[Dataset entries]
++++++++++++++++++++

(** All pixels of [fb'] are the colours [v]; same header as [fb]. *)
Definition painted (hl N : Z) (v : Z -> Z * Z * Z) (fb fb' : list Z) : Prop :=
  same_shape hl fb fb' /\ forall k, 0 <= k < N -> get_pixel hl fb' k = v k.

Lemma fill16_spec s w h hl fb :
  0 <= w -> 0 <= h -> 0 <= hl -> Z.of_nat (length fb) = hl + 3 * (w * h) ->
  2 * (w * h) <= Z.of_nat (length (pixels s)) ->
  exists fb', fill16 s w h hl fb = Ok fb' /\ painted hl (w * h) (color16 s) fb fb'.
Proof.
  intros Hw Hh Hhl Hlen Hpx. assert (0 <= w * h) by nia.
  destruct (pixel_loop hl (w * h) (Z.to_nat (w * h)) 0
    (fun i fb => v ← tmp16 s i; put3 hl i (rgb565 v) fb) id (color16 s) (fun _ => true) fb)
    as (fb' & Hfb' & Hs & Hin & _); try done.
  - intros i fb1 Hi _. rewrite tmp16_ok by lia. done.
  - intros i Hi _. unfold id. lia.
  - exists fb'. split; [done|]. split; [done|]. intros k Hk. apply Hin; [lia|done].
Qed.

Lemma div_mod_eq w a b r s :
  0 <= r < w -> 0 <= s < w -> w * a + r = w * b + s -> a = b /\ r = s.
Proof. intros. assert (a = b) by nia. subst. lia. Qed.

(** Where the Android loop puts screen pixel [i]. *)
Definition turned (w h i : Z) : Z := w * (i mod h) + (w - 1 - i / h).

Lemma turned_range w h i : 0 <= i < w * h -> 0 < h -> 0 <= turned w h i < w * h.
Proof.
  intros Hi Hh. unfold turned.
  pose proof (Z.mod_pos_bound i h Hh). pose proof (Z.div_mod i h ltac:(lia)).
  assert (0 <= i / h < w) by nia. nia.
Qed.

Lemma turned_inj w h i j :
  0 <= i < w * h -> 0 <= j < w * h -> 0 < h -> turned w h i = turned w h j -> i = j.
Proof.
  intros Hi Hj Hh E. unfold turned in E.
  pose proof (Z.div_mod i h ltac:(lia)). pose proof (Z.div_mod j h ltac:(lia)).
  pose proof (Z.mod_pos_bound i h Hh). pose proof (Z.mod_pos_bound j h Hh).
  assert (0 <= i / h < w) by nia. assert (0 <= j / h < w) by nia.
  apply div_mod_eq in E; [|lia..]. lia.
Qed.

Lemma fill_android_spec s w h hl fb :
  0 <= w -> 0 < h -> 0 <= hl -> Z.of_nat (length fb) = hl + 3 * (w * h) ->
  2 * (w * h) <= Z.of_nat (length (pixels s)) ->
  exists fb', fill_android s w h hl fb = Ok fb' /\ same_shape hl fb fb' /\
    (forall i, 0 <= i < w * h -> 0 < turned w h i ->
       get_pixel hl fb' (turned w h i) = color16 s i) /\
    get_pixel hl fb' 0 = get_pixel hl fb 0.
Proof.
  intros Hw Hh Hhl Hlen Hpx. assert (0 <= w * h) by nia.
  destruct (pixel_loop hl (w * h) (Z.to_nat (w * h)) 0 (fun i fb =>
    v ← tmp16 s i; if 0 <? turned w h i then put3 hl (turned w h i) (rgb565 v) fb else Ok fb)
    (turned w h) (color16 s) (fun i => 0 <? turned w h i) fb)
    as (fb' & Hfb' & Hs & Hin & Hout); try done.
  - intros i fb1 Hi _. rewrite tmp16_ok by lia. done.
  - intros i Hi _. apply turned_range; lia.
  - intros i j Hi Hj. apply turned_inj; lia.
  - exists fb'. split; [exact Hfb'|]. split; [done|]. split.
    + intros i Hi Ht. apply Hin; [lia|]. by apply Z.ltb_lt.
    + apply Hout; [done|]. intros i Hi Ht%Z.ltb_lt. lia.
Qed.

(** Four turns of the byte loop store one pixel and advance [j]. *)
Lemma fill32_group s hl k fb :
  0 <= k -> 4 * k + 3 < Z.of_nat (length (pixels s)) ->
  for_up 4 (4 * k) (fill32_step s hl) (fb, k) =
  (fb' ← put3 hl k (color32 s k) fb; Ok (fb', k + 1)).
Proof.
  intros Hk Hpx. cbn [for_up]. unfold fill32_step, color32, put3.
  replace ((4 * k) mod 4) with 0 by (rewrite Z.mul_comm, Z.mod_mul; lia).
  replace ((4 * k + 1) mod 4) with 1
    by (rewrite Z.add_comm, Z.mul_comm, Z.mod_add, Z.mod_small; lia).
  replace ((4 * k + 1 + 1) mod 4) with 2
    by (replace (4 * k + 1 + 1) with (2 + k * 4) by lia; rewrite Z.mod_add, Z.mod_small; lia).
  replace ((4 * k + 1 + 1 + 1) mod 4) with 3
    by (replace (4 * k + 1 + 1 + 1) with (3 + k * 4) by lia; rewrite Z.mod_add, Z.mod_small; lia).
  rewrite !aget_chk_ok by lia. simpl (_ =? _). cbn [mbind outcome_bind].
  rewrite (Z.mul_comm k 4). replace (4 * k + 1 + 1) with (4 * k + 2) by lia.
  destruct (aset_chk fb _ _) as [fb1|]; cbn [mbind outcome_bind]; [|done].
  destruct (aset_chk fb1 _ _) as [fb2|]; cbn [mbind outcome_bind]; [|done].
  by destruct (aset_chk fb2 _ _).
Qed.

Lemma fill32_loop s hl n k fb :
  0 <= k -> 4 * (k + Z.of_nat n) <= Z.of_nat (length (pixels s)) ->
  for_up (4 * n) (4 * k) (fill32_step s hl) (fb, k) =
  (fb' ← for_up n k (fun i fb => put3 hl i (color32 s i) fb) fb; Ok (fb', k + Z.of_nat n)).
Proof.
  revert k fb. induction n as [|n IH]; intros k fb Hk Hpx.
  { simpl. by rewrite Z.add_0_r. }
  replace (4 * S n)%nat with (4 + 4 * n)%nat by lia.
  rewrite for_up_app, fill32_group by lia.
  cbn [for_up]. destruct (put3 hl k (color32 s k) fb) as [fb1|]; cbn [mbind outcome_bind]; [|done].
  change (Z.of_nat 4) with 4. replace (4 * k + 4) with (4 * (k + 1)) by lia.
  rewrite IH by lia. by replace (k + 1 + Z.of_nat n) with (k + Z.of_nat (S n)) by lia.
Qed.

Lemma fill32_spec s w h hl fb :
  0 <= w -> 0 <= h -> 0 <= hl -> Z.of_nat (length fb) = hl + 3 * (w * h) ->
  4 * (w * h) <= Z.of_nat (length (pixels s)) ->
  exists fb', fill32 s w h hl fb = Ok fb' /\ painted hl (w * h) (color32 s) fb fb'.
Proof.
  intros Hw Hh Hhl Hlen Hpx. assert (0 <= w * h) by nia.
  destruct (pixel_loop hl (w * h) (Z.to_nat (w * h)) 0
    (fun i fb => put3 hl i (color32 s i) fb) id (color32 s) (fun _ => true) fb)
    as (fb' & Hfb' & Hs & Hin & _); try done.
  - intros i Hi _. unfold id. lia.
  - exists fb'. split.
    + unfold fill32. replace (Z.to_nat (w * h * 4)) with (4 * Z.to_nat (w * h))%nat by lia.
      change 0 with (4 * 0) at 1. rewrite fill32_loop by lia. rewrite Hfb'. done.
    + split; [done|]. intros k Hk. apply Hin; [lia|done].
Qed.

(** ** Properties *)

Lemma same_shape_take hl fb fb' :
  0 <= hl <= Z.of_nat (length fb) -> same_shape hl fb fb' ->
  take (Z.to_nat hl) fb' = take (Z.to_nat hl) fb.
Proof.
  intros Hhl [Hlen Hget]. apply aget_ext; [rewrite !length_take; lia|].
  intros i Hi. rewrite length_take in Hi. unfold aget. rewrite !lookup_take_lt by lia.
  apply Hget. lia.
Qed.

(** [fb] is the mapping of [f] and a well-formed PPM image of [w] by [h]
    pixels: header, then three bytes per pixel. *)
Definition is_image (w h : Z) (f : frame) (fb : list Z) : Prop :=
  fb_data f = Some fb /\ header_len f = hlen_of w h /\
  Z.of_nat (length fb) = hlen_of w h + 3 * (w * h) /\
  take (Z.to_nat (hlen_of w h)) fb = ppm_header (dec w) (dec h).

Lemma is_image_shape w h f fb fb' sz um :
  0 <= w -> 0 <= h -> is_image w h f fb -> same_shape (hlen_of w h) fb fb' ->
  is_image w h (mk_frame (Some fb') (header_len f) sz um) fb'.
Proof.
  intros Hw Hh (H1 & H2 & H3 & H4) Hs. pose proof (proj1 Hs) as Hl.
  split; [done|]. split; [done|]. split; [lia|].
  rewrite (same_shape_take _ fb) by (done || (unfold hlen_of in *; nia)). done.
Qed.

Lemma mmap_fb_image w h f :
  0 <= w < 10000 -> 0 <= h < 10000 ->
  exists fb f', mmap_fb w h f = Ok f' /\ is_image w h f' fb /\
    (forall k, 0 <= k < w * h -> get_pixel (hlen_of w h) fb k = (0, 0, 0)).
Proof.
  intros Hw Hh. rewrite mmap_fb_ok by lia. do 2 eexists. split; [reflexivity|].
  pose proof (ppm_header_length (dec w) (dec h)) as Hl. change (9 + _ + _) with (hlen_of w h) in Hl.
  split; [split; [done|split; [done|split]]|].
  - rewrite length_app, length_replicate. nia.
  - rewrite <- Hl, Nat2Z.id. by rewrite take_app_length.
  - intros k Hk. unfold get_pixel, aget.
    assert (forall j, hlen_of w h <= j -> default 0
      ((ppm_header (dec w) (dec h) ++ replicate (Z.to_nat (3 * (w * h))) 0) !! Z.to_nat j) = 0) as H0.
    { intros j Hj. rewrite lookup_app_r by lia.
      destruct (replicate _ 0 !! _) eqn:E; [|done]. by apply lookup_replicate in E as [-> _]. }
    by rewrite !H0 by lia.
Qed.

(** The frame file is a well-formed PPM image of the screen's size, black
    at first, for all sizes below ten thousand; from ten thousand on the
    decimal width or height overflows its five-byte array. *)
Theorem mmap_fb_image_or_overflow w h f :
  0 <= w < 2147483648 -> 0 <= h < 2147483648 ->
  (w < 10000 /\ h < 10000 ->
     exists fb f', mmap_fb w h f = Ok f' /\ is_image w h f' fb /\
       (forall k, 0 <= k < w * h -> get_pixel (hlen_of w h) fb k = (0, 0, 0))) /\
  (10000 <= w \/ 10000 <= h -> mmap_fb w h f = Crash).
Proof.
  intros Hw Hh. split; [intros [??]; apply mmap_fb_image; lia|].
  assert (forall n, 10000 <= n < 2147483648 -> sprintf_to 5 (dec n) = Crash) as Hbig.
  { intros n Hn. unfold sprintf_to. pose proof (dec_length_lower 4 n ltac:(lia) ltac:(simpl; lia)).
    destruct (Z.leb_spec (Z.of_nat (length (dec n)) + 1) 5); [lia|done]. }
  unfold mmap_fb. destruct (decide (10000 <= w)) as [Hbw|Hbw].
  { intros _. by rewrite (Hbig w) by lia. }
  intros [?|Hbh]; [lia|]. rewrite (sprintf5 w), (Hbig h) by lia. done.
Qed.

Lemma mmap_fb_image_or_overflow_witness :
  (640 < 10000 /\ 480 < 10000 ->
     exists fb f', mmap_fb 640 480 frame_init = Ok f' /\ is_image 640 480 f' fb /\
       (forall k, 0 <= k < 640 * 480 -> get_pixel (hlen_of 640 480) fb k = (0, 0, 0))) /\
  (10000 <= 640 \/ 10000 <= 480 -> mmap_fb 640 480 frame_init = Crash).
Proof. apply (mmap_fb_image_or_overflow 640 480 frame_init); lia. Defined.

(** The colours of a screen with [bpp] bytes per pixel. *)
Definition color_of (bpp : Z) (s : surface) (k : Z) : Z * Z * Z :=
  if bpp =? 4 then color32 s k else color16 s k.

Lemma frame_copy s w h f bpp :
  0 < w < 10000 -> 0 <= h < 10000 -> bpp = 2 \/ bpp = 4 ->
  pitch s = bpp * w -> Z.of_nat (length (pixels s)) = bpp * (w * h) ->
  exists fb f', make_frameData false s w h f = Ok f' /\ is_image w h f' fb /\
    forall k, 0 <= k < w * h -> get_pixel (hlen_of w h) fb k = color_of bpp s k.
Proof.
  intros Hw Hh Hb Hp Hl. unfold make_frameData. destruct (Z.eqb_spec w 0); [lia|].
  set (f0 := match fb_data f with Some _ => _ | None => f end). clearbody f0.
  destruct (mmap_fb_image w h f0) as (fb & f1 & -> & Himg & _); [lia..|]. cbn [mbind outcome_bind].
  pose proof Himg as (Hd & Hhl & Hlen & _).
  replace (pitch s / w) with bpp by (rewrite Hp, Z.div_mul by lia; done).
  assert (0 <= hlen_of w h) by (unfold hlen_of; lia).
  assert (exists fb', painted (hlen_of w h) (w * h) (color_of bpp s) fb fb' /\
    (if bpp =? 4 then fill32 s w h (hlen_of w h) fb else fill16 s w h (hlen_of w h) fb) = Ok fb')
    as (fb' & [Hs Hpx] & Hfill).
  { destruct Hb as [-> | ->]; cbn [Z.eqb Pos.eqb].
    - destruct (fill16_spec s w h (hlen_of w h) fb) as (fb' & ? & ?); [lia..|]. eauto.
    - destruct (fill32_spec s w h (hlen_of w h) fb) as (fb' & ? & ?); [lia..|]. eauto. }
  exists fb'. eexists. split.
  - destruct Hb as [-> | ->]; cbn [Z.eqb Pos.eqb] in *; unfold with_fb;
      rewrite Hd, Hhl, Hfill; reflexivity.
  - rewrite <- Hhl at 1. split; [by eapply is_image_shape; eauto; lia|].
    done.
Qed.

(** C16: in desktop mode ([g_androidMode] false) [make_frameData] copies the screen.  For a screen of
    [w] by [h] pixels with two or four bytes per pixel, whatever was mapped
    before, the result is a well-formed image whose pixel [(x, y)] is the
    screen's pixel [(x, y)] converted to red, green, blue; no access leaves the
    screen or the mapping. *)
Theorem make_frameData_copies_screen s w h f bpp :
  0 < w < 10000 -> 0 <= h < 10000 -> bpp = 2 \/ bpp = 4 ->
  pitch s = bpp * w -> Z.of_nat (length (pixels s)) = bpp * (w * h) ->
  exists fb f', make_frameData false s w h f = Ok f' /\ is_image w h f' fb /\
    forall x y, 0 <= x < w -> 0 <= y < h ->
      get_pixel (hlen_of w h) fb (w * y + x) = color_of bpp s (w * y + x).
Proof.
  intros Hw Hh Hb Hp Hl. destruct (frame_copy s w h f bpp) as (fb & f' & ? & ? & Hpx); [done..|].
  exists fb, f'. split; [done|]. split; [done|]. intros x y Hx Hy. apply Hpx. nia.
Qed.

(** A desktop screen of two by two pixels, five-six-five. *)
Definition demo_screen : surface := mk_surface 2 2 4 [0; 248; 224; 7; 31; 0; 255; 255].

Lemma make_frameData_copies_screen_witness :
  exists fb f', make_frameData false demo_screen 2 2 frame_init = Ok f' /\ is_image 2 2 f' fb /\
    forall x y, 0 <= x < 2 -> 0 <= y < 2 ->
      get_pixel (hlen_of 2 2) fb (2 * y + x) = color_of 2 demo_screen (2 * y + x).
Proof.
  apply (make_frameData_copies_screen demo_screen 2 2 frame_init 2); try (simpl; lia); done.
Defined.

(** In Android mode [make_frameData], called with the height of the screen
    as width and its width as height, turns the picture by a quarter: screen
    pixel [(x, y)] goes to image pixel [(sh - 1 - y, x)].  The image pixel with
    index 0 is never written (the test is [i2 > 0]) and stays black, whatever
    the screen shows there. *)
Theorem make_frameData_turns_android s f :
  0 < sw s < 10000 -> 0 < sh s < 10000 -> Z.of_nat (length (pixels s)) = 2 * (sw s * sh s) ->
  exists fb f', make_frameData true s (sh s) (sw s) f = Ok f' /\ is_image (sh s) (sw s) f' fb /\
    get_pixel (hlen_of (sh s) (sw s)) fb 0 = (0, 0, 0) /\
    forall x y, 0 <= x < sw s -> 0 <= y < sh s -> (x, y) <> (0, sh s - 1) ->
      get_pixel (hlen_of (sh s) (sw s)) fb (sh s * x + (sh s - 1 - y)) = color16 s (sw s * y + x).
Proof.
  intros Hw Hh Hl. unfold make_frameData. destruct (Z.eqb_spec (sh s) 0); [lia|].
  set (f0 := match fb_data f with Some _ => _ | None => f end). clearbody f0.
  destruct (mmap_fb_image (sh s) (sw s) f0) as (fb & f1 & -> & Himg & Hblack); [lia..|].
  cbn [mbind outcome_bind]. pose proof Himg as (Hd & Hhl & Hlen & _).
  set (hl := hlen_of (sh s) (sw s)) in *. assert (0 <= hl) by (unfold hl, hlen_of; lia).
  destruct (fill_android_spec s (sh s) (sw s) hl fb) as (fb' & Hfill & Hs & Hin & H0); [lia..|].
  exists fb'. eexists. split; [unfold with_fb; rewrite Hd, Hhl, Hfill; reflexivity|].
  rewrite <- Hhl at 1. split; [by eapply is_image_shape; eauto; lia|].
  split; [rewrite H0; apply Hblack; nia|]. intros x y Hx Hy Hxy.
  assert (turned (sh s) (sw s) (sw s * y + x) = sh s * x + (sh s - 1 - y)) as Ht.
  { unfold turned. replace (sw s * y + x) with (x + y * sw s) by lia.
    rewrite Z.mod_add, Z.div_add, Z.mod_small, Z.div_small by lia. lia. }
  rewrite <- Ht. apply Hin; [nia|]. rewrite Ht.
  destruct (decide (x = 0)) as [->|]; [|nia].
  assert (y <> sh s - 1) by congruence. lia.
Qed.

++++++++++++++++++++

Which lines of the data contain the word "whatever"? Copy each one.

    [w] by [h] pixels with two or four bytes per pixel, whatever was mapped
    index 0 is never written (the test is [i2 > 0]) and stays black, whatever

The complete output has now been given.